TASK TO CARRY OUT
Without changing anything, output the records below.

··········

Lemma POST_analytics_failure_answers_500_witness :
  fst (POST (Demo.signed Demo.meeting_ended) (Demo.start Demo.broken))
    = inr {| status := 500; body := error_body "Failed to process webhook" |}.
Proof.
  destruct (POST_analytics_failure_answers_500 (C := Demo.collaborators)
              (Demo.signed Demo.meeting_ended)
              (Js.VObj [("metadata",
                         Js.VObj [("mentorUserId", Js.VStr "mentor-7");
                                  ("actorUserId", Js.VStr "student-3")])])
              (Js.VObj [("mentorUserId", Js.VStr "mentor-7");
                        ("actorUserId", Js.VStr "student-3")])
              (Js.VStr "mentor-7") (Js.VStr "student-3")
              Demo.outage Demo.broken (Demo.start Demo.broken))
    as [Hfailed _].
  - demo_delivers Demo.meeting_ended.
  - reflexivity.
  - reflexivity.
  - reflexivity.
  - reflexivity.
  - reflexivity.
  - exact Hfailed.
Defined.

Lemma POST_booking_created_outcomes_witness :
  fst (POST (Demo.signed Demo.booking_created) (Demo.start Demo.up)) =
    inr {| status := 201;
           body := BookingBody
                     (1, localBooking_input Demo.booking_payload Demo.booking_data Demo.booking_attendee) |} /\
  bookings_of (trace (snd (POST (Demo.signed Demo.booking_created) (Demo.start Demo.up)))) =
    [localBooking_input Demo.booking_payload Demo.booking_data Demo.booking_attendee].
Proof.
  destruct (POST_booking_created_outcomes (C := Demo.collaborators)
              (Demo.signed Demo.booking_created) Demo.booking_payload (Demo.start Demo.up))
    as (_ & Hstored & _ & _).
  - demo_delivers Demo.booking_created.
  - destruct (Hstored Demo.booking_data Demo.booking_attendee []
                (1, localBooking_input Demo.booking_payload Demo.booking_data Demo.booking_attendee)
                {| Demo.down := false;
                   Demo.rows :=
                     [localBooking_input Demo.booking_payload Demo.booking_data Demo.booking_attendee];
                   Demo.refunded := []; Demo.events := [] |})
      as (Hresponse & Hbookings & _).
    + reflexivity.
    + reflexivity.
    + reflexivity.
    + split; [exact Hresponse | exact Hbookings].
Defined.

Example booking_store_failure_run :
  fst (POST (Demo.signed Demo.booking_created) (Demo.start Demo.broken)) =
  inr {| status := 500; body := error_body "Failed to process booking" |}.
Proof. reflexivity. Qed.

Lemma POST_booking_end_time_witness :
  exists stored,
    bookings_of (trace (snd (POST (Demo.signed Demo.booking_created) (Demo.start Demo.up))))
      = [stored] /\
    Queries.startTime stored = Some 1735725600000 /\
    Queries.endTime stored = Some 1735727400000.
Proof.
  destruct (POST_booking_end_time (C := Demo.collaborators)
              (Demo.signed Demo.booking_created) Demo.booking_payload
              Demo.booking_data Demo.booking_attendee [] 1735725600000 (Demo.start Demo.up))
    as (stored & Hbookings & Hstart & _ & _ & Hend).
  - demo_delivers Demo.booking_created.
  - reflexivity.
  - reflexivity.
  - reflexivity.
  - exists stored. split; [exact Hbookings|]. split; [exact Hstart|].
    apply Hend. cbn. unfold Js.maxTime. lia.
Defined.

(** Past the range of [Date] the end time is an Invalid Date: a booking that
    starts at the last instant [Date] can hold and lasts one minute. *)
Example end_time_out_of_range :
  map (fun stored => (Queries.startTime stored, Queries.endTime stored))
      (bookings_of
         (trace (snd (POST (Demo.signed Demo.booking_at_the_end_of_time)
                           (Demo.start Demo.up))))) =
  [(Some Js.maxTime, None)].
Proof. reflexivity. Qed.

(** * Every run takes one of the paths *)

Section PathFacts.

Context {C : Collaborators}.

Import Js.

Lemma quiet_or_acting (kind : string) :
  kind = "BOOKING_CREATED" \/ kind = "AFTER_HOSTS_CAL_VIDEO_NO_SHOW" \/
  kind = "MEETING_ENDED" \/
  In (VStr kind) (map VStr log_only_kinds) \/ ~ In (VStr kind) (map VStr known_kinds).
Proof.
  destruct (string_dec kind "BOOKING_CREATED") as [->|H1]; [now left|].
  destruct (string_dec kind "AFTER_HOSTS_CAL_VIDEO_NO_SHOW") as [->|H2]; [now right; left|].
  destruct (string_dec kind "MEETING_ENDED") as [->|H3]; [now right; right; left|].
  right; right; right.
  destruct (string_dec kind "RECORDING_TRANSCRIPTION_GENERATED") as [->|H4];
    [left; cbn; tauto|].
  destruct (string_dec kind "RECORDING_READY") as [->|H5]; [left; cbn; tauto|].
  destruct (string_dec kind "MEETING_STARTED") as [->|H6]; [left; cbn; tauto|].
  destruct (string_dec kind "BOOKING_CANCELED") as [->|H7]; [left; cbn; tauto|].
  right. cbn. intros H.
  repeat destruct H as [H | H]; try injection H as H; try congruence.
Qed.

··········

WRITTEN SOLUTION
Lemma POST_analytics_failure_answers_500_witness :
  fst (POST (Demo.signed Demo.meeting_ended) (Demo.start Demo.broken))
    = inr {| status := 500; body := error_body "Failed to process webhook" |}.
Proof.
  destruct (POST_analytics_failure_answers_500 (C := Demo.collaborators)
              (Demo.signed Demo.meeting_ended)
              (Js.VObj [("metadata",
                         Js.VObj [("mentorUserId", Js.VStr "mentor-7");
                                  ("actorUserId", Js.VStr "student-3")])])
              (Js.VObj [("mentorUserId", Js.VStr "mentor-7");
                        ("actorUserId", Js.VStr "student-3")])
              (Js.VStr "mentor-7") (Js.VStr "student-3")
              Demo.outage Demo.broken (Demo.start Demo.broken))
    as [Hfailed _].
  - demo_delivers Demo.meeting_ended.
  - reflexivity.
  - reflexivity.
  - reflexivity.
  - reflexivity.
  - reflexivity.
  - exact Hfailed.
Defined.

Lemma POST_booking_created_outcomes_witness :
  fst (POST (Demo.signed Demo.booking_created) (Demo.start Demo.up)) =
    inr {| status := 201;
           body := BookingBody
                     (1, localBooking_input Demo.booking_payload Demo.booking_data Demo.booking_attendee) |} /\
  bookings_of (trace (snd (POST (Demo.signed Demo.booking_created) (Demo.start Demo.up)))) =
    [localBooking_input Demo.booking_payload Demo.booking_data Demo.booking_attendee].
Proof.
  destruct (POST_booking_created_outcomes (C := Demo.collaborators)
              (Demo.signed Demo.booking_created) Demo.booking_payload (Demo.start Demo.up))
    as (_ & Hstored & _ & _).
  - demo_delivers Demo.booking_created.
  - destruct (Hstored Demo.booking_data Demo.booking_attendee []
                (1, localBooking_input Demo.booking_payload Demo.booking_data Demo.booking_attendee)
                {| Demo.down := false;
                   Demo.rows :=
                     [localBooking_input Demo.booking_payload Demo.booking_data Demo.booking_attendee];
                   Demo.refunded := []; Demo.events := [] |})
      as (Hresponse & Hbookings & _).
    + reflexivity.
    + reflexivity.
    + reflexivity.
    + split; [exact Hresponse | exact Hbookings].
Defined.

Example booking_store_failure_run :
  fst (POST (Demo.signed Demo.booking_created) (Demo.start Demo.broken)) =
  inr {| status := 500; body := error_body "Failed to process booking" |}.
Proof. reflexivity. Qed.

Lemma POST_booking_end_time_witness :
  exists stored,
    bookings_of (trace (snd (POST (Demo.signed Demo.booking_created) (Demo.start Demo.up))))
      = [stored] /\
    Queries.startTime stored = Some 1735725600000 /\
    Queries.endTime stored = Some 1735727400000.
Proof.
  destruct (POST_booking_end_time (C := Demo.collaborators)
              (Demo.signed Demo.booking_created) Demo.booking_payload
              Demo.booking_data Demo.booking_attendee [] 1735725600000 (Demo.start Demo.up))
    as (stored & Hbookings & Hstart & _ & _ & Hend).
  - demo_delivers Demo.booking_created.
  - reflexivity.
  - reflexivity.
  - reflexivity.
  - exists stored. split; [exact Hbookings|]. split; [exact Hstart|].
    apply Hend. cbn. unfold Js.maxTime. lia.
Defined.

(** Past the range of [Date] the end time is an Invalid Date: a booking that
    starts at the last instant [Date] can hold and lasts one minute. *)
Example end_time_out_of_range :
  map (fun stored => (Queries.startTime stored, Queries.endTime stored))
      (bookings_of
         (trace (snd (POST (Demo.signed Demo.booking_at_the_end_of_time)
                           (Demo.start Demo.up))))) =
  [(Some Js.maxTime, None)].
Proof. reflexivity. Qed.

(** * Every run takes one of the paths *)

Section PathFacts.

Context {C : Collaborators}.

Import Js.

Lemma quiet_or_acting (kind : string) :
  kind = "BOOKING_CREATED" \/ kind = "AFTER_HOSTS_CAL_VIDEO_NO_SHOW" \/
  kind = "MEETING_ENDED" \/
  In (VStr kind) (map VStr log_only_kinds) \/ ~ In (VStr kind) (map VStr known_kinds).
Proof.
  destruct (string_dec kind "BOOKING_CREATED") as [->|H1]; [now left|].
  destruct (string_dec kind "AFTER_HOSTS_CAL_VIDEO_NO_SHOW") as [->|H2]; [now right; left|].
  destruct (string_dec kind "MEETING_ENDED") as [->|H3]; [now right; right; left|].
  right; right; right.
  destruct (string_dec kind "RECORDING_TRANSCRIPTION_GENERATED") as [->|H4];
    [left; cbn; tauto|].
  destruct (string_dec kind "RECORDING_READY") as [->|H5]; [left; cbn; tauto|].
  destruct (string_dec kind "MEETING_STARTED") as [->|H6]; [left; cbn; tauto|].
  destruct (string_dec kind "BOOKING_CANCELED") as [->|H7]; [left; cbn; tauto|].
  right. cbn. intros H.
  repeat destruct H as [H | H]; try injection H as H; try congruence.
Qed.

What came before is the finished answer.